You Are What You Buy 

Doing well by buying goods is a message we send to each other, and ourselves.

 

By Aronté Bennett* and Amitav Chakravarti

 

Consumers frequently encounter, and buy, products that have a corporate responsibility (CR) association. Cell phones whose manufacturers donate a portion of proceeds to cancer research would be one example. It is well documented that products with a CR-association are extremely popular among consumers, and consumers are sometimes even be willing to pay a premium for these products. However, the research on CR-associated purchase decisions—such as a signature study detailed by Tom Brown and Peter Dacin in a 1997 issue of the  Journal of Marketing—has focused on antecedents that influence evaluations and purchase decisions. Less attention has been paid to the specific motivations that drive the decision to purchase a CR-associated product.

 

 

We have found several studies in which consumers express demand for CR-associated products for two distinct reasons. First, consumers like the fact that these products send out highly visible social signals regarding their benevolence. Second, consumers also like the more private self-signaling potential associated with the purchase of these products. In sum, it appears that the valuation of a CR-associated product is jointly determined by its social and self-signaling potential.

 

 

To put this all in context, let’s explore some brief descriptions of the supporting theory. Then we can quickly review specific studies and the corresponding results.

 

 

What’s a Signal?

Signaling refers to the act of conveying information about oneself in an implicit fashion, by engaging in behaviors that reveal one’s traits and preferences to observers. Amihai Glazer and Kai Konrad famously examined the role of social signals in the realm of charitable behavior in a 1996 article in The American Economic Review. Their model implies that charitable donations are observable signals, and consumers are more willing to donate when there is an increased potential for signaling. We apply this theory to CR-associated products, a specific type of charitable donation, and hypothesize that the evaluations of CR-associated products will be positively related to the social signaling potential of the product.
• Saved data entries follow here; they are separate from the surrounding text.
(* ===== verification/PolicySteps.v ===== *)
(** What a request does to the lists: each handler of the policy engine leaves its
    list alone, adds a node that passed the check, removes one or clears it. *)

From S2P Require Import Prelude PpeRegs Policy PolicyFacts Acl Accounting Metering PolicyEngine PolicyRefine PolicyGroups.

(** The protocol of a general rule comes from the user; the handler does not
    check it. *)
Definition request_ok (r : policy_request) : Prop :=
  match r with ReqAcl cmd opt => cmd = 17 → 0 ≤ aa_L4 opt ≤ 2 | _ => True end.

Section Steps.
Context `{Malloc}.

(** * Access control *)

Inductive acl_change (a : acl) : acl → Prop :=
| acl_kept : acl_change a a
| acl_added n :
    acl_node_ok n →
    PpeGetEnd (acl_ppe a) PRE_ACL + acl_rule_size n < PpeGetStr (acl_ppe a) PRE_MTR →
    acl_change a (SyncAclTbl (a ⦃ AclPlcyList := AclPlcyList a ++ [n] ⦄)).2
| acl_removed i n :
    AclPlcyList a !! i = Some n →
    acl_change a (SyncAclTbl (a ⦃ AclPlcyList := delete i (AclPlcyList a) ⦄)).2
| acl_cleaned : acl_change a (AclCleanTbl a).

Lemma acl_add_change a n Proto :
  acl_node_ok (n ⦃ acl_Proto := Proto ⦄) → acl_change a (RunIoctlAddHandler a n Proto).2.
Proof.
  intros Hn. unfold RunIoctlAddHandler. set (m := n ⦃ acl_Proto := Proto ⦄) in *.
  destruct (negb _) eqn:Hb; [|constructor]. unfold AclAddNode, AclBndryCheck in *.
  destruct (AclExistNode a m) as [x|]; [constructor|].
  destruct (negb (malloc_ok _)); [constructor|].
  apply acl_added; [done..|]. case_match; [done|lia].
Qed.

Lemma acl_del_change a n Proto : acl_change a (RunIoctlDelHandler a n Proto).2.
Proof.
  unfold RunIoctlDelHandler, AclDelNode. destruct (list_find _ _) as [[i x]|] eqn:E; [|constructor].
  apply list_find_Some in E as (E & _). by eapply acl_removed.
Qed.

Lemma AclIoctl_change a cmd opt :
  request_ok (ReqAcl cmd opt) → acl_change a (AclIoctl a cmd opt).2.
Proof.
  intros Hr. cbn in Hr.
  unfold AclIoctl, ACL_ADD_SDMAC_ANY, ACL_ADD_ETYPE_ANY, ACL_DEL_SDMAC_ANY, ACL_DEL_ETYPE_ANY,
    ACL_ADD_SMAC_DIP_ANY, ACL_ADD_SIP_DIP_ANY, ACL_DEL_SMAC_DIP_ANY, ACL_DEL_SIP_DIP_ANY,
    ACL_ADD_SMAC_DIP_TCP, ACL_ADD_SIP_DIP_TCP, ACL_DEL_SMAC_DIP_TCP, ACL_DEL_SIP_DIP_TCP,
    ACL_ADD_SMAC_DIP_UDP, ACL_ADD_SIP_DIP_UDP, ACL_DEL_SMAC_DIP_UDP, ACL_DEL_SIP_DIP_UDP,
    ACL_ADD_SMAC_DMAC_ETYPE_VID_SIP_DIP_TOS_PORT, ACL_DEL_SMAC_DMAC_ETYPE_VID_SIP_DIP_TOS_PORT.
  assert (Hadd : ∀ Proto, acl_is_add cmd = true → (cmd = 17 → Proto = aa_L4 opt) →
    acl_change a (RunIoctlAddHandler a (acl_ioctl_node cmd opt) Proto).2).
  { intros Proto Ha Hp. assert (Hc : u16 cmd = cmd).
    { unfold acl_is_add in Ha. cbn in Ha. unfold u16. rewrite Z.mod_small; lia. }
    apply acl_add_change. split; cbn; rewrite ?Hc; [done| |done]. naive_solver. }
  pose proof (acl_del_change a (acl_ioctl_node cmd opt)) as Hdel.
  repeat (case_match; [solve [apply Hdel|apply Hadd; [unfold acl_is_add; cbn; lia|done || lia]|apply acl_cleaned|apply acl_kept]|]).
  apply acl_kept.
Qed.

(** * Accounting *)

Definition ac_max (p : ppe) (n : AcPlcyNode) : Z :=
  if ac_is_pre n then PpeGetStr p POST_MTR else 511.

Inductive ac_change (a : ac) : ac → Prop :=
| ac_kept : ac_change a a
| ac_added n :
    ac_node_ok n → PpeGetEnd (ac_ppe a) (ac_where n) + 1 < ac_max (ac_ppe a) n →
    ac_change a (SyncAcTbl (a ⦃ AcFreeList := (PpeGetFreeAcGrp (AcFreeList a)).2 ⦄
      ⦃ AcPlcyList := AcPlcyList a ++ [n ⦃ ac_AgIdx := u8 (PpeGetFreeAcGrp (AcFreeList a)).1 ⦄] ⦄))
| ac_removed i n cells :
    AcPlcyList a !! i = Some n → PpeSetFreeAcGrp (AcFreeList a) (ac_AgIdx n) = Ret cells →
    ac_change a (SyncAcTbl (a ⦃ AcFreeList := cells ⦄ ⦃ AcPlcyList := delete i (AcPlcyList a) ⦄))
| ac_cleaned : ac_change a (AcCleanTbl a).

(** The parameters of a command that adds: one of the two types and three kinds. *)
Lemma AcParam_add cmd t rt_ :
  array_get AcParam cmd = Some (t, rt_) → is_ac_add cmd = true → (t = 0 ∨ t = 1) ∧ 0 ≤ rt_ ≤ 2.
Proof.
  intros Ha Hc. unfold is_ac_add in Hc. cbn in Hc.
  assert (cmd = 0 ∨ cmd = 1 ∨ cmd = 4 ∨ cmd = 5 ∨ cmd = 8 ∨ cmd = 9) as Hcs by lia.
  destruct Hcs as [-> |[-> |[-> |[-> |[-> | ->]]]]]; cbn in Ha; injection Ha as <- <-;
    unfold TYPE_PRE_AC, TYPE_POST_AC, AC_MAC_GROUP, AC_IP_GROUP, AC_VLAN_GROUP; lia.
Qed.

Lemma AcAddNode_change a n :
  ac_node_ok n → ac_Type n = 0 ∨ ac_Type n = 1 → AcBndryCheck a n ≠ AC_TBL_FULL →
  ac_change a (AcAddNode a n).2.
Proof.
  intros Hn Ht Hb. unfold AcAddNode, AcBndryCheck in *.
  destruct (AcExistNode a n); [constructor|]. destruct (negb (malloc_ok _)); [constructor|].
  pose proof (ac_added a n Hn) as Hadd. destruct (PpeGetFreeAcGrp _) as [g cells]. apply Hadd.
  unfold ac_max, ac_where, ac_is_pre, TYPE_PRE_AC, TYPE_POST_AC in *.
  destruct Ht as [E|E]; rewrite E in *; cbn in *; case_match; done || lia.
Qed.

Lemma AcIoctl_change a cmd opt mac r a' : AcIoctl a cmd opt = Ret (mac, r, a') → ac_change a a'.
Proof.
  unfold AcIoctl. destruct (array_get AcParam cmd) as [[t rt_]|] eqn:Hp; [|done].
  set (n := Build_AcPlcyNode _ _ _ _ _ _ _).
  destruct (is_ac_add cmd) eqn:Hadd.
  { apply AcParam_add in Hp as [Ht Hrt]; [|done].
    pose proof (AcAddNode_change a n Hrt Ht) as Hc. destruct (Z.eqb_spec (AcBndryCheck a n) AC_TBL_FULL); cbn.
    - intros [= _ _ <-]. constructor.
    - destruct (AcAddNode a n). intros [= _ _ <-]. auto. }
  destruct (is_ac_del cmd).
  { unfold AcDelNode. destruct (list_find _ _) as [[i x]|] eqn:E; cbn.
    - apply list_find_Some in E as (E & _).
      destruct (PpeSetFreeAcGrp _ _) as [cells| | ] eqn:Hf; cbn; intros [= _ _ <-].
      by eapply ac_removed.
    - intros [= _ _ <-]. constructor. }
  destruct (is_ac_pkt cmd); [intros [= _ _ <-]; constructor|].
  destruct (is_ac_byte cmd); [intros [= _ _ <-]; constructor|].
  destruct (cmd =? AC_CLEAN_TBL); intros [= _ _ <-]; [apply ac_cleaned|constructor].
Qed.

(** * Metering *)

Definition mtr_max (p : ppe) : Z := PpeGetStr p POST_AC.

Inductive mtr_change (a : mtr) : mtr → Prop :=
| mtr_kept : mtr_change a a
| mtr_changed i info :
    mtr_change a (SyncMtrTbl (a ⦃ MtrPlcyList := alter (λ n, n ⦃ mtr_info := info ⦄) i (MtrPlcyList a) ⦄))
| mtr_added n :
    0 ≤ mtr_RuleType n ≤ 5 → (2 ≤ mtr_RuleType n → mtr_is_pre n = true) →
    PpeGetEnd (mtr_ppe a) (mtr_where n) + 1 < mtr_max (mtr_ppe a) →
    mtr_change a (SyncMtrTbl (a ⦃ MtrFreeList := (PpeGetFreeMtrGrp (MtrFreeList a)).2 ⦄
      ⦃ MtrPlcyList := MtrPlcyList a ++ [n ⦃ mtr_MgNum := u32 (PpeGetFreeMtrGrp (MtrFreeList a)).1 ⦄] ⦄))
| mtr_removed i n cells :
    MtrPlcyList a !! i = Some n → PpeSetFreeMtrGrp (MtrFreeList a) (mtr_MgNum n) = Ret cells →
    mtr_change a (SyncMtrTbl (a ⦃ MtrFreeList := cells ⦄ ⦃ MtrPlcyList := delete i (MtrPlcyList a) ⦄))
| mtr_cleaned : mtr_change a (MtrCleanTbl a).

Lemma MtrParam_add cmd t rt_ :
  array_get MtrParam cmd = Some (t, rt_) → is_mtr_add cmd = true →
  (t = 0 ∨ t = 1) ∧ 0 ≤ rt_ ≤ 5 ∧ (2 ≤ rt_ → t = 0).
Proof.
  intros Ha Hc. unfold is_mtr_add in Hc. cbn in Hc.
  assert (cmd = 0 ∨ cmd = 1 ∨ cmd = 4 ∨ cmd = 5 ∨ cmd = 8 ∨ cmd = 10 ∨ cmd = 12 ∨ cmd = 14) as Hcs by lia.
  destruct Hcs as [-> |[-> |[-> |[-> |[-> |[-> |[-> | ->]]]]]]]; cbn in Ha;
    injection Ha as <- <-; unfold TYPE_PRE_MTR, TYPE_POST_MTR, MTR_MAC_GROUP, MTR_IP_GROUP, MTR_SYN,
      MTR_FIN, MTR_PROTOCOL_UDP, MTR_PROTOCOL_ICMP; lia.
Qed.

Lemma MtrAddNode_change a n :
  0 ≤ mtr_RuleType n ≤ 5 → (2 ≤ mtr_RuleType n → mtr_Type n = 0) →
  mtr_Type n = 0 ∨ mtr_Type n = 1 → MtrBndryCheck a n ≠ MTR_TBL_FULL →
  mtr_change a (MtrAddNode a n).2.
Proof.
  intros Hr Hp Ht Hb. unfold MtrAddNode, MtrBndryCheck in *.
  destruct (MtrExistNode a n); [apply mtr_changed|]. destruct (negb (malloc_ok _)); [constructor|].
  pose proof (mtr_added a n Hr) as Hadd. destruct (PpeGetFreeMtrGrp _) as [g cells]. apply Hadd.
  - unfold mtr_is_pre, TYPE_PRE_MTR. intros H2. by rewrite (Hp H2).
  - unfold mtr_max, mtr_where, mtr_is_pre, TYPE_PRE_MTR, TYPE_POST_MTR in *.
    destruct Ht as [E|E]; rewrite E in *; cbn in *; case_match; done || lia.
Qed.

Lemma MtrIoctl_change a cmd opt mac r a' : MtrIoctl a cmd opt = Ret (mac, r, a') → mtr_change a a'.
Proof.
  unfold MtrIoctl. destruct (array_get MtrParam cmd) as [[t rt_]|] eqn:Hp; [|done].
  set (n := Build_MtrPlcyNode _ _ _ _ _ _ _).
  destruct (is_mtr_add cmd) eqn:Hadd.
  { apply MtrParam_add in Hp as (Ht & Hrt & Hpre); [|done].
    pose proof (MtrAddNode_change a n Hrt Hpre Ht) as Hc.
    destruct (Z.eqb_spec (MtrBndryCheck a n) MTR_TBL_FULL); cbn.
    - intros [= _ _ <-]. constructor.
    - destruct (MtrAddNode a n). intros [= _ _ <-]. auto. }
  destruct (is_mtr_del cmd).
  { unfold MtrDelNode. destruct (list_find _ _) as [[i x]|] eqn:E; cbn.
    - apply list_find_Some in E as (E & _).
      destruct (PpeSetFreeMtrGrp _ _) as [cells| | ] eqn:Hf; cbn; intros [= _ _ <-].
      by eapply mtr_removed.
    - intros [= _ _ <-]. constructor. }
  destruct (cmd =? MTR_CLEAN_TBL); [intros [= _ _ <-]; apply mtr_cleaned|].
  destruct (cmd =? MTR_GET_ALL_ENTRIES); intros [= _ _ <-]; constructor.
Qed.
End Steps.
Besides sending out social signals to observers, behaviors also have the capacity to self-signal to the individual in question. George Quattrone and Amos Tversky demonstrated a generation ago, in a 1984 piece in the Journal of Personality and Social Psychology, that people often engage in behaviors in order to signal to themselves that they possess a particular desirable trait even with no social incentives.

 

 

Thus, we suggest that CR-associated products also allow for self-signaling.  These two hypotheses were investigated in the studies described below.

 

 

Self-satisfaction via social signals

In the three studies that we conducted, all participants were first presented with an advertisement for a target product, and then asked several follow up questions about the target product, which served as key dependent and process measures of interest to us. We manipulated the social and self-signaling potential of the target product by altering various elements of the ad copy.

 

 

In the first study, social signaling potential is manipulated by varying the visibility of the product via color and the CR-association was manipulated by the presence-absence of a CR affiliation. The second study replicates the first, replacing the social signaling manipulation with a more subtle manipulation of location of consumption (private vs. public). The third study considers the role of self-signaling; self-signaling potential is manipulated by the presence or absence of a reminder about how the purchase of the CR-associated product would remind participants of their benevolence.

 

 

Results across these studies indicate that products with greater social signaling potential derive more benefit from CR associations. Although evaluations in the low social signaling condition remained constant across CR conditions, evaluations of products with high social signaling potential increased significantly when CR associations were added. This difference further increased when a self-signaling reminder was added.

 

 

Our findings suggest that consumers generally reward CR-associated products that have the ability to serve as social signals. Interestingly, in order for self-signaling potential to influence the evaluations of CR-associated products, these products must also have social signaling potential.

 

 

Two more studies, which are currently in progress, are aimed at lending further credence to the fact that social and self-signaling play an important role in the purchase of CR-associated products. In a fourth study, using a design that parallels Tversky and Quattrone’s, we are investigating the potential for consumers to derive self-signaling benefits from the purchase of a CR-associated product, even when (a) explicit reminders about its self-signaling potential are absent, and (b) a strong social signal is not plausible. In a fifth study, we are looking at individual-level traits that should predispose people to differentially value the social (versus self) signaling potential of CR-associated products.

 

 

These five studies—using disparate manipulations and dependent measures—provide convergent findings. Those findings suggest that consumers will generally reward CR-associated products for their ability to serve as social signals and are willing to punish and devalue similar CR-associated products that do not offer the same signaling potential.

 

 

Interestingly, we find this preference even when the product’s social signaling potential is very subtly cued. Furthermore, if consumers are provided with explicit self-signals, the difference between high- and low social-signaling potential products is augmented.

 

 

In sum, we address a gap in the literature on corporate responsibility by showing that the valuation of a CR-associated product is jointly determined by its social and self-signaling potential. Our findings also extend the literature on signaling by offering an addition to the relatively modest extant stream of research related to self-signaling— especially in the consumer behavior domain.

 

 

Aronté Bennett and Amitav Chakravarti teach marketing at New York University’s Leonard N. Stern School of Business.